Historic house in New York, United States

The Newcomb–Brown Estate is located at the junction of the US 44 highway and Brown Road in Pleasant Valley, New York, United States. It is a brick structure built in the 18th century just before the Revolution and modified slightly by later owners but generally intact. Its basic Georgian style shows some influences of the early Dutch settlers of the region.

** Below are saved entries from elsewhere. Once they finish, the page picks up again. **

(* ===== verification/UpdateClient.v ===== *)
(** * UpdateClient: is there an update, and is what was downloaded the release

    [goble-update/src/client.rs], [state.rs] and [lib.rs]: the decision a check makes, the
    staging of an artifact whose digest and size must be the promised ones, and the record
    of what this installation accepted.  The disk is that of Sys.v, so each call may fail
    and the process may die in it. *)

From S2P Require Import Prelude Bytes Text Sys Fields UpdateManifest.
Import Manifest.

(** ** The update state *)

Module State.
Section state.
Context `{Externs, Semver}.

Record UpdateState : Type := mkUpdateState {
  installed_version : option Str;
  installed_epoch : N;
  last_check : option Instant;
  failed_version : option Str;
  failed_epoch : N;
}.
Definition empty : UpdateState := mkUpdateState None 0 None None 0.

Definition confirm_install (version : Str) (epoch : N) (s : UpdateState) : UpdateState :=
  mkUpdateState (Some version) epoch (last_check s) None 0.
Definition record_failed (version : Str) (epoch : N) (s : UpdateState) : UpdateState :=
  mkUpdateState (installed_version s) (installed_epoch s) (last_check s) (Some version) epoch.
Definition record_check (at_ : Instant) (s : UpdateState) : UpdateState :=
  mkUpdateState (installed_version s) (installed_epoch s) (Some at_) (failed_version s) (failed_epoch s).
Definition failed_even_after (s : UpdateState) (version : Str) (epoch : N) : bool :=
  bool_decide (failed_version s = Some version) && (failed_epoch s =? epoch)%N.

Definition path_in (home : Path) : Path := home ++ [lit "update-state.json"].
End state.
End State.
Import State.

(** [serde_json] on the state. *)
Class StateCodec `{Externs, Semver} : Type := {
  state_of_json : Str -> result Str UpdateState;
  state_to_json : UpdateState -> result Str Str;
}.

(** The release host: a transport error, or a status and a body; a body comes whole or in
    chunks, each of which may be the one at which the connection breaks. *)
Class Http : Type := {
  http_text : Str -> result Str (N * result Str Str);
  http_chunks : Str -> result Str (N * list (result Str Bytes));
}.
Definition is_success (status : N) : bool := (200 <=? status)%N && (status <? 300)%N.

(** ** The client *)

Module Client.
Section client.
Context `{Externs, Semver, !Crypto, !ManifestCodec, !StateCodec, !Http}.

(** The messages of the errors. *)
Definition show_manifest_error (e : ManifestError) : Str :=
  match e with
  | Json_ reason => lit "the manifest is not valid JSON: " ++ reason
  | UnsupportedSchema found supported =>
      lit "manifest schema " ++ show_N found ++ lit " is not supported (this build speaks "
      ++ show_N supported ++ lit ")"
  | NoRelease channel => lit "the manifest has no `" ++ channel ++ lit "` channel"
  | BadVersion v => lit "release version `" ++ v ++ lit "` is not a semver version"
  | BadYankedVersion v => lit "yanked version `" ++ v ++ lit "` is not a semver version"
  | NoArtifacts => lit "a release with no artifacts cannot be installed"
  | BadDigest u d => u ++ lit " has a digest that is not 64 hex characters: " ++ d
  | EmptyArtifact u => u ++ lit " declares no size"
  | InsecureUrl u => u ++ lit " is not https"
  | MissingSignature => lit "the release is not signed"
  | BadPublicKey reason => lit "the public key is unusable: " ++ reason
  | BadSignature reason => lit "the signature is unusable: " ++ reason
  end.

Inductive UpdateError : Type :=
| Transport (url reason : Str)
| Status (url : Str) (status : N)
| Manifest_ (e : ManifestError)
| UncomparableVersion (version : Str)
| TooLarge (url : Str) (limit : N)
| DigestMismatch (url expected actual : Str)
| SizeMismatch (url : Str) (expected actual : N)
| Untrusted
| Io (path : Path) (reason : Str).

Definition show_update_error (e : UpdateError) : Str :=
  match e with
  | Transport u reason => lit "could not reach " ++ u ++ lit ": " ++ reason
  | Status u status => u ++ lit " answered " ++ show_N status
  | Manifest_ e => lit "the release manifest is unusable: " ++ show_manifest_error e
  | UncomparableVersion v =>
      lit "the running version `" ++ v ++ lit "` is not a semver version, so it cannot be compared"
  | TooLarge u limit =>
      u ++ lit " is larger than the " ++ show_N limit ++ lit " bytes this build will accept"
  | DigestMismatch u expected actual =>
      u ++ lit " does not match its declared SHA-256 (expected " ++ expected ++ lit ", got "
      ++ actual ++ lit ")"
  | SizeMismatch u expected actual =>
      u ++ lit " is " ++ show_N actual ++ lit " bytes, but the manifest declares " ++ show_N expected
  | Untrusted =>
      lit "the release is not signed, and this build is not allowed to install unsigned releases"
  | Io p reason => show_path p ++ lit " could not be prepared: " ++ reason
  end.

Definition io_error (p : Path) (e : IoError) : UpdateError := Io p (show_io e).
(** [call.map_err(|err| io_error(path, err))?]. *)
Definition at_path {A} (p : Path) (m : M IoError A) : M UpdateError A := map_err (io_error p) m.

Record StagedArtifact : Type := mkStagedArtifact {
  path : Path;
  staged_artifact : Artifact;
  digest : Str;
}.
Definition staged_file_name (s : StagedArtifact) : Str := default [] (file_name (path s)).

Record AvailableUpdate : Type := mkAvailableUpdate {
  up_channel : Channel;
  up_version : Version;
  up_epoch : N;
  rollback : bool;
  current_yanked : bool;
  up_artifact : Artifact;
  up_notes_url : option Str;
  up_released_at : option Instant;
  verified : bool;
}.

Inductive CheckOutcome : Type :=
| UpToDate (current latest : Version)
| Available (u : AvailableUpdate)
| Unsupported (reason : Str).

Definition into_update (o : CheckOutcome) : option AvailableUpdate :=
  match o with Available u => Some u | _ => None end.
Definition is_supported (o : CheckOutcome) : bool :=
  match o with Unsupported _ => false | _ => true end.

Record UpdateConfig : Type := mkUpdateConfig {
  manifest_url : Str;
  public_key : option Str;
  allow_unsigned : bool;
  max_artifact_bytes : N;
}.

(** [state.rs]: [UpdateState::load] and [save]. *)
Definition load (p : Path) : M UpdateError UpdateState :=
  r ← attempt (read_to_string p);
  match r with
  | Ok text => mret (match state_of_json text with Ok s => s | Err _ => empty end)
  | Err NotFound => mret empty
  | Err e => fail (io_error p e)
  end.

Definition save (s : UpdateState) (p : Path) : M UpdateError () :=
  at_path (parent p) (create_dir_all (parent p)) ≫= fun _ =>
  let temporary := push_suffix p (lit ".tmp") in
  match state_to_json s with
  | Err reason => fail (Io p reason)
  | Ok text =>
      at_path temporary (write temporary (as_bytes (text ++ [NEWLINE]))) ≫= fun _ =>
      at_path p (rename temporary p)
  end.

(** ** Deciding *)

Definition parse_version (text : Str) : result UpdateError Version :=
  ok_or (UncomparableVersion text)
    (parse_semver (trim_start_matches (fun c => (c =? 118)%N) (trim text))).

Definition decide_update (channel : Channel) (release : ChannelRelease) (current : Version)
    (installed_epoch : N) (os_ arch_ : Str) (verified : bool) : result UpdateError CheckOutcome :=
  match parse_version (version release) with
  | Err e => Err e
  | Ok latest =>
      if bool_decide (latest = current) then Ok (UpToDate current latest)
      else
        let authoritative := (installed_epoch <? epoch release)%N in
        let current_yanked := is_yanked release (show_version current) in
        if negb (authoritative || current_yanked || version_ltb current latest)
        then Ok (UpToDate current latest)
        else
          match artifact_for release os_ arch_ with
          | None =>
              Ok (Unsupported (lit "release " ++ version release ++ lit " has no artifact for "
                               ++ os_ ++ [SLASH] ++ arch_))
          | Some artifact =>
              Ok (Available (mkAvailableUpdate channel latest (epoch release)
                (version_ltb latest current) current_yanked artifact (notes_url release)
                (released_at release) verified))
          end
  end.

Definition get_text (u : Str) : result UpdateError Str :=
  match http_text u with
  | Err reason => Err (Transport u reason)
  | Ok (status, body) =>
      if negb (is_success status) then Err (Status u status)
      else result_map_err (Transport u) body
  end.

Definition fetch_manifest (c : UpdateConfig) : result UpdateError ChannelManifest :=
  match get_text (manifest_url c) with
  | Err e => Err e
  | Ok text => result_map_err Manifest_ (parse_manifest text)
  end.

Definition release_is_signed (c : UpdateConfig) (r : ChannelRelease) : result UpdateError bool :=
  match public_key c with
  | Some key => result_map (fun _ => true) (result_map_err Manifest_ (verify_signature r key))
  | None => Ok false
  end.

Definition check (c : UpdateConfig) (channel : Channel) (current_version : Str)
    (installed_epoch : N) (os_ arch_ : Str) : result UpdateError CheckOutcome :=
  if negb (is_self_updating channel)
  then Ok (Unsupported (lit "a " ++ as_str channel ++ lit " build does not update itself"))
  else
    match parse_version current_version with
    | Err e => Err e
    | Ok current =>
        match fetch_manifest c with
        | Err e => Err e
        | Ok manifest =>
            match release manifest channel with
            | Err e => Err (Manifest_ e)
            | Ok release =>
                match release_is_signed c release with
                | Err e => Err e
                | Ok verified =>
                    decide_update channel release current installed_epoch os_ arch_ verified
                end
            end
        end
    end.

(** ** Staging *)

Definition file_name_of (u : Str) : Str :=
  let last_segment := default (lit "artifact") (last (split_on SLASH (until (fun c => one_of c "?#") u))) in
  let cleaned := filter (fun c => is_ascii_alphanumeric c || one_of c "._-+" = true) last_segment in
  if bool_decide (cleaned = []) || forallb (fun c => (c =? 46)%N) cleaned
  then lit "artifact" else cleaned.

(** [with_extension("")]. *)
Definition without_extension (p : Path) : Path :=
  match last p with Some name => with_file_name p (stem name) | None => p end.

(** The hasher is the bytes it was given. *)
Record StagingWriter : Type := mkStagingWriter {
  part : Path;
  hasher : Bytes;
  written : N;
  limit : N;
  artifact : Artifact;
}.

Definition writer_create (dir : Path) (a : Artifact) (limit_ : N) : M UpdateError StagingWriter :=
  at_path dir (create_dir_all dir) ≫= fun _ =>
  let part_ := dir ++ [file_name_of (url a) ++ lit ".part"] in
  at_path part_ (create part_) ≫= fun _ =>
  mret (mkStagingWriter part_ [] 0 limit_ a).

Definition writer_write (w : StagingWriter) (chunk : Bytes) : M UpdateError StagingWriter :=
  let written_ := (written w + N.of_nat (length chunk))%N in
  if (limit w <? written_)%N then
    ignore (remove_file (part w)) ≫= fun _ => fail (TooLarge (url (artifact w)) (limit w))
  else
    at_path (part w) (write_all (part w) chunk) ≫= fun _ =>
    mret (mkStagingWriter (part w) (hasher w ++ chunk) written_ (limit w) (artifact w)).

Definition finish (w : StagingWriter) : M UpdateError StagedArtifact :=
  let digest_ := sha256_hex (hasher w) in
  if negb (written w =? size (artifact w))%N then
    ignore (remove_file (part w)) ≫= fun _ =>
    fail (SizeMismatch (url (artifact w)) (size (artifact w)) (written w))
  else
    let expected := lower (sha256 (artifact w)) in
    if negb (bool_decide (digest_ = expected)) then
      ignore (remove_file (part w)) ≫= fun _ =>
      fail (DigestMismatch (url (artifact w)) expected digest_)
    else
      let path_ := without_extension (part w) in
      at_path path_ (rename (part w) path_) ≫= fun _ =>
      at_path path_ (make_executable path_) ≫= fun _ =>
      mret (mkStagedArtifact path_ (artifact w) digest_).

(** The chunk loop of [download]. *)
Fixpoint receive (u : Str) (w : StagingWriter) (chunks : list (result Str Bytes)) :
  M UpdateError StagingWriter :=
  match chunks with
  | [] => mret w
  | Err reason :: _ => fail (Transport u reason)
  | Ok chunk :: chunks' => writer_write w chunk ≫= fun w' => receive u w' chunks'
  end.

Definition download (c : UpdateConfig) (update : AvailableUpdate) (dir : Path) :
  M UpdateError StagedArtifact :=
  if negb (verified update) && negb (allow_unsigned c) then fail Untrusted
  else
    at_path dir (create_dir_all dir) ≫= fun _ =>
    let u := url (up_artifact update) in
    match http_chunks u with
    | Err reason => fail (Transport u reason)
    | Ok (status, chunks) =>
        if negb (is_success status) then fail (Status u status)
        else
          writer_create dir (up_artifact update) (max_artifact_bytes c) ≫= fun w =>
          receive u w chunks ≫= finish
    end.

End client.
End Client.
(** What is signed reads back. *)
Lemma payload_binds r r' : well_formed r -> well_formed r' ->
  as_bytes (signing_payload r) = as_bytes (signing_payload r') -> same_release r r'.
Proof.
  intros Hr Hr' He. change (signing_payload r) with (join NEWLINE (payload_lines r)) in He.
  change (signing_payload r') with (join NEWLINE (payload_lines r')) in He.
  pose proof (payload_lines_one_line r Hr) as Hl. pose proof (payload_lines_one_line r' Hr') as Hl'.
  assert (forall ls, Forall one_line ls -> Forall (fun c => is_scalar c = true) (join NEWLINE ls)) as Hsc.
  { intros ls Hls. apply join_Forall; [done |]. eapply Forall_impl; [exact Hls |]. by intros ? [_ ?]. }
  apply as_bytes_inj in He; [|by apply Hsc..].
  apply join_inj in He; [|done | done | by eapply Forall_impl; [eassumption | intros ? [? _]]..].
  apply app_inj_1 in He as [Hh Hs]; [|done].
  apply header_inj in Hh as (Hv & Hep & Hy); [|apply Hr | apply Hr']. split; try done.
  apply (fmap_Permutation_through artifact_line).
  - intros a b Ha Hb. destruct Hr as [(_ & _ & _ & Hra)%validate_spec Hrp].
    destruct Hr' as [(_ & _ & _ & Hra')%validate_spec Hrp']. rewrite Forall_forall in Hra, Hra', Hrp, Hrp'.
    apply artifact_line_inj; [by apply Hrp | by apply Hrp' | by apply validated_digest, Hra..
      | by apply validated_digest, Hra'].
  - rewrite <- (sort_by_Permutation str_le), <- (sort_by_Permutation str_le (_ <$> artifacts r')).
    unfold sort_strs in Hs. by rewrite Hs.
Qed.

(** ** What a served release owes to the signed one

    The fields of a served release may hold anything.  Its header is still that of the
    release that was signed, and an artifact for a platform with a plain name is one of
    those signed: only its URL may be longer than the signed one, by a line feed and what
    follows. *)

Definition cut_url (a : Artifact) : Artifact :=
  mkArtifact (os a) (arch a) (default [] (head (split_on NEWLINE (url a)))) (sha256 a) (size a).

Lemma cut_line a : one_word (os a) -> one_word (arch a) -> one_word (sha256 a) ->
  Forall (fun c => is_scalar c = true) (url a) ->
  plain (cut_url a) /\ artifact_line (cut_url a) ∈ split_on NEWLINE (artifact_line a).
Proof.
  intros Ho Ha Hs Hu. destruct a as [o ar u sh sz]; unfold cut_url, artifact_line in *; simpl in *.
  set (pre := lower o ++ SPACE :: lower ar ++ SPACE :: lower sh ++ SPACE :: show_N sz ++ [SPACE]).
  assert (forall t, lower o ++ SPACE :: lower ar ++ SPACE :: lower sh ++ SPACE :: show_N sz ++ SPACE :: t
    = pre ++ t) as Hpre.
  { intros t. unfold pre. repeat (rewrite <- app_assoc; simpl). done. }
  rewrite !Hpre. destruct (split_on_first NEWLINE pre u) as (w & ws & Hw & Hsplit).
  { subst pre. pose proof (one_word_lower _ Ho) as (_ & ? & _).
    pose proof (one_word_lower _ Ha) as (_ & ? & _). pose proof (one_word_lower _ Hs) as (_ & ? & _).
    pose proof (show_N_word sz) as (_ & ? & _).
    rewrite !not_elem_of_app, !not_elem_of_cons, !not_elem_of_app, !not_elem_of_cons,
      !not_elem_of_app, !not_elem_of_cons, !not_elem_of_app. split_and!; try done.
    by intros ?%list_elem_of_singleton. }
  rewrite Hw, Hsplit. simpl. split; [|by left]. split; [done |]. split; [done |]. split; simpl.
  - pose proof (split_on_no_sep NEWLINE u) as Hn. rewrite Hw in Hn. by apply Forall_cons in Hn as [? _].
  - apply Forall_forall. intros c Hc. rewrite Forall_forall in Hu. apply Hu.
    eapply split_on_sub; [rewrite Hw; by left | done].
Qed.

(** A Rust text. *)
Definition textual (r : ChannelRelease) : Prop :=
  Forall (fun a => Forall (fun c => is_scalar c = true) (os a ++ arch a ++ url a)) (artifacts r).

Lemma textual_payload r : validate r = Ok tt -> textual r ->
  Forall (fun c => is_scalar c = true) (join NEWLINE (payload_lines r)).
Proof.
  intros Hr Ht. apply join_Forall; [done |]. unfold payload_lines. apply Forall_app. split.
  { eapply Forall_impl; [by apply header_words |]. by intros w (_ & _ & ?). }
  apply validate_spec in Hr as (_ & _ & _ & Ha). unfold sort_strs. rewrite sort_by_Permutation.
  apply Forall_fmap, Forall_forall. intros a Hin. unfold textual in Ht. rewrite Forall_forall in Ha, Ht.
  specialize (Ht a Hin). rewrite !Forall_app in Ht. destruct Ht as (Ho & Har & Hu).
  pose proof (validated_digest a (Ha a Hin)) as (_ & _ & Hs). simpl. unfold artifact_line.
  pose proof (show_N_word (size a)) as (_ & _ & Hn).
  repeat first [apply Forall_app; split | apply Forall_cons; split]; try done;
    by apply lower_Forall; [apply scalar_lower |].
Qed.

Lemma bind_single ws : Forall (fun w => NEWLINE ∉ w) ws -> ws ≫= split_on NEWLINE = ws.
Proof. induction 1 as [| w ws Hw _ IH]; [done |]. csimpl. by rewrite split_on_absent, IH. Qed.

Lemma served_release r r' : well_formed r -> validate r' = Ok tt -> textual r' ->
  as_bytes (signing_payload r) = as_bytes (signing_payload r') ->
  version r = version r' /\ epoch r = epoch r' /\ normalized_yanked r = normalized_yanked r' /\
  forall a, a ∈ artifacts r' -> one_word (os a) -> one_word (arch a) ->
    exists b, b ∈ artifacts r /\ bound b = bound (cut_url a).
Proof.
  intros Hr Hr' Ht He. change (signing_payload r) with (join NEWLINE (payload_lines r)) in He.
  change (signing_payload r') with (join NEWLINE (payload_lines r')) in He.
  pose proof (payload_lines_one_line r Hr) as Hl.
  assert (Forall (fun w => NEWLINE ∉ w) (payload_lines r)) as Hn
    by (eapply Forall_impl; [exact Hl |]; by intros ? [? _]).
  apply as_bytes_inj in He; [| |by apply textual_payload].
  2: { apply join_Forall; [done |]. eapply Forall_impl; [exact Hl |]. by intros ? [_ ?]. }
  apply (f_equal (split_on NEWLINE)) in He. rewrite split_on_join, split_on_join_gen in He by done.
  unfold payload_lines in He at 2. rewrite bind_app, bind_single in He.
  2: { eapply Forall_impl; [by apply header_words |]. by intros ? (_ & ? & _). }
  apply app_inj_1 in He as [Hh Hs]; [|done].
  apply header_inj in Hh as (Hv & Hep & Hy); [|apply Hr | done]. split_and!; try done.
  intros a Ha Ho Har. apply validate_spec in Hr' as (_ & _ & _ & Hva).
  unfold textual in Ht. rewrite Forall_forall in Hva, Ht.
  specialize (Ht a Ha). rewrite !Forall_app in Ht. destruct Ht as (_ & _ & Hu).
  destruct (cut_line a Ho Har (validated_digest a (Hva a Ha)) Hu) as [Hp Hin].
  assert (artifact_line (cut_url a) ∈ sort_strs (artifact_line <$> artifacts r)) as Hsigned.
  { rewrite Hs. apply list_elem_of_bind. exists (artifact_line a). split; [done |].
    rewrite elem_of_sort_strs. by apply list_elem_of_fmap_2. }
  rewrite elem_of_sort_strs in Hsigned. apply list_elem_of_fmap in Hsigned as (b & Hb & Hbin).
  exists b. split; [done |]. destruct Hr as [(_ & _ & _ & Hra)%validate_spec Hrp].
  rewrite Forall_forall in Hra, Hrp. apply artifact_line_inj; [by apply Hrp | done | | | done].
  - by apply validated_digest, Hra.
  - by apply (validated_digest a), Hva.
Qed.

End payload.


(** ** Staging *)

Lemma stem_part name : name <> [] -> stem (name ++ lit ".part") = name.
Proof.
  intros Hne. unfold stem. rewrite reverse_app.
  change (reverse (lit ".part")) with (lit "trap."). simpl.
  rewrite bool_decide_eq_false_2.
  - rewrite length_app. simpl. replace (length name + 5 - 5) with (length name) by lia. apply take_app_length.
  - rewrite length_app. simpl. destruct name; simpl; [done | lia].
Qed.

Lemma file_name_of_nonempty u : file_name_of u <> [].
Proof.
  unfold file_name_of. case_match eqn:Hc; [done |]. apply orb_false_iff in Hc as [Hc _].
  by apply bool_decide_eq_false in Hc.
Qed.

(** Where an artifact is staged, and where it is written until it is known to be it. *)
Definition staged_path (dir : Path) (a : Artifact) : Path := dir ++ [file_name_of (url a)].
Definition part_path (dir : Path) (a : Artifact) : Path :=
  dir ++ [file_name_of (url a) ++ lit ".part"].

Lemma without_part dir a : without_extension (part_path dir a) = staged_path dir a.
Proof.
  unfold without_extension, part_path, staged_path, with_file_name.
  by rewrite last_snoc, stem_part, parent_snoc by apply file_name_of_nonempty.
Qed.

Lemma part_not_staged dir a : part_path dir a <> staged_path dir a.
Proof.
  unfold part_path, staged_path. intros [_ [= He]]%app_inj_2; [|done].
  apply (f_equal length) in He. rewrite length_app in He. simpl in He. lia.
Qed.

Section staging.
Context `{Externs, Semver, !Crypto, !ManifestCodec, !StateCodec, !Http}.

(** Bytes that are what the manifest promised. *)
Definition genuine (a : Artifact) (content : Bytes) : Prop :=
  sha256_hex content = lower (sha256 a) /\ N.of_nat (length content) = size a.

Definition at_staged (dir : Path) (a : Artifact) (P : option Node -> Prop) : Assert :=
  fun n => P (n !! staged_path dir a).

(** A writer that hashed what it wrote. *)
Definition writing (dir : Path) (a : Artifact) (most : N) (w : StagingWriter) : Prop :=
  part w = part_path dir a /\ artifact w = a /\ limit w = most /\
  written w = N.of_nat (length (hasher w)) /\ (written w <= most)%N.

Lemma apart_staged dir a P : apart (eq (part_path dir a)) (at_staged dir a P).
Proof. apply apart_lookup. apply part_not_staged. Qed.

Lemma spec_at_path {A : Type} p (P : Assert) (m : M IoError A) (Q : Post A) (X C : Assert) :
  spec P m Q (fun _ => X) C -> spec P (at_path p m) Q (fun _ => X) C.
Proof. apply (spec_map_err _ (io_error p) _ Q (fun _ => X)). Qed.

Lemma spec_writer_create dir a most P :
  spec (at_staged dir a P) (writer_create dir a most)
    (fun w n => writing dir a most w /\ file (part w) (hasher w) n /\ at_staged dir a P n)
    (fun _ => at_staged dir a P) (at_staged dir a P).
Proof.
  unfold writer_create. eapply spec_bind.
  - eapply spec_at_path, (spec_apart (fun q => under q dir)); [auto with disk |].
    apply apart_lookup, snoc_not_under.
  - intros []. fold (part_path dir a). eapply spec_bind.
    + eapply spec_at_path, spec_pre; [eapply (spec_scratch (eq (part_path dir a)));
        [auto with disk | apply apart_staged | apply spec_create] |]. done.
    + intros []. eapply spec_pre; [apply spec_ret |]. intros n [Hf Hs].
      split; [|by split]. split_and!; try done. simpl. lia.
Qed.

Lemma spec_writer_write dir a most P w chunk : writing dir a most w ->
  spec (fun n => file (part w) (hasher w) n /\ at_staged dir a P n) (writer_write w chunk)
    (fun w' n => writing dir a most w' /\ file (part w') (hasher w') n /\ at_staged dir a P n)
    (fun _ => at_staged dir a P) (at_staged dir a P).
Proof.
  intros (Hp & Ha & Hl & Hw & Hm). unfold writer_write.
  assert (apart (eq (part w)) (at_staged dir a P)) as Hapart by (rewrite Hp; apply apart_staged).
  destruct (_ <? _)%N eqn:Hlim.
  - eapply spec_pre; [apply (spec_ignore_fail (eq (part w))); [auto with disk | done] |]. by intros n [_ ?].
  - eapply spec_bind.
    + eapply spec_at_path, (spec_scratch (eq (part w))); [auto with disk | done | apply spec_write_all].
    + intros []. eapply spec_pre; [apply spec_ret |]. intros n [Hf Hs]. apply N.ltb_ge in Hlim.
      split; [|by split]. split_and!; simpl; try done; [|by rewrite <- Hl].
      by rewrite length_app, Nat2N.inj_add, Hw.
Qed.

Lemma spec_receive dir a most P u chunks w : writing dir a most w ->
  spec (fun n => file (part w) (hasher w) n /\ at_staged dir a P n) (receive u w chunks)
    (fun w' n => writing dir a most w' /\ file (part w') (hasher w') n /\ at_staged dir a P n)
    (fun _ => at_staged dir a P) (at_staged dir a P).
Proof.
  revert w. induction chunks as [| [chunk | reason] chunks IH]; intros w Hw; simpl.
  - eapply spec_pre; [apply spec_ret |]. by intros n [? ?].
  - eapply spec_bind; [by apply spec_writer_write |]. intros w' d (Hw' & Hd). by apply IH.
  - eapply spec_pre; [apply (spec_failure _ _ (fun _ => at_staged dir a P)) |]. by intros n [_ ?].
Qed.

(** What is under the published name when the staging is over: what was there, or the
    artifact. *)
Definition old_or_genuine (dir : Path) (a : Artifact) (before : option Node) : Assert :=
  at_staged dir a (fun node => node = before \/
    exists content x, node = Some (NFile content x) /\ genuine a content).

At the time of its construction it was the home of Zaccheus Newcomb, a local farmer who owned much of the area of Pleasant Valley now surrounding the neighborhood. Over the 19th century, much of that original landholding was subdivided and sold off as the Brown family sold it to others, including the main house. In the early 20th century, it returned to the family again when one of his descendants bought it and converted it from working farm to country house, restoring and modifying it slightly while keeping its original integrity. In 1988 it and several outbuildings from the farming era were added to the National Register of Historic Places.

==Buildings and grounds==

The estate is a 33.7 acre parcel on the east side of US 44, divided into northern and southern sections by Brown Road. The area is rural residential, with newer houses built on large lots. Except for those portions of the lots that have been cleared, it remains mostly wooded. The estate lands are mostly level, but rise slightly at the north end, in keeping with the terrain's general regional slope up from the Hudson River to the Taconic Mountains.

Between the main house and the highway, on the house's west, is a small pond about one acre (4,000 m^{2}) in area said to have been created when the clay was dug to bake the bricks for the house. A two-acre (8,000 m^{2}) lawn is between the house and Brown Road, set off by one of many stone walls on the property. Around the house are many mature trees of species ranging from those common to the area like maple and shagbark hickory to more unusual ones like horse chestnut and ginkgo. Behind the house, on its north, is a large group of lilacs. The otherwise level ground rises slightly to the rear and is covered in second-growth woods. An old apple orchard is to its east. All of the outbuildings save one are to the northeast of the main house.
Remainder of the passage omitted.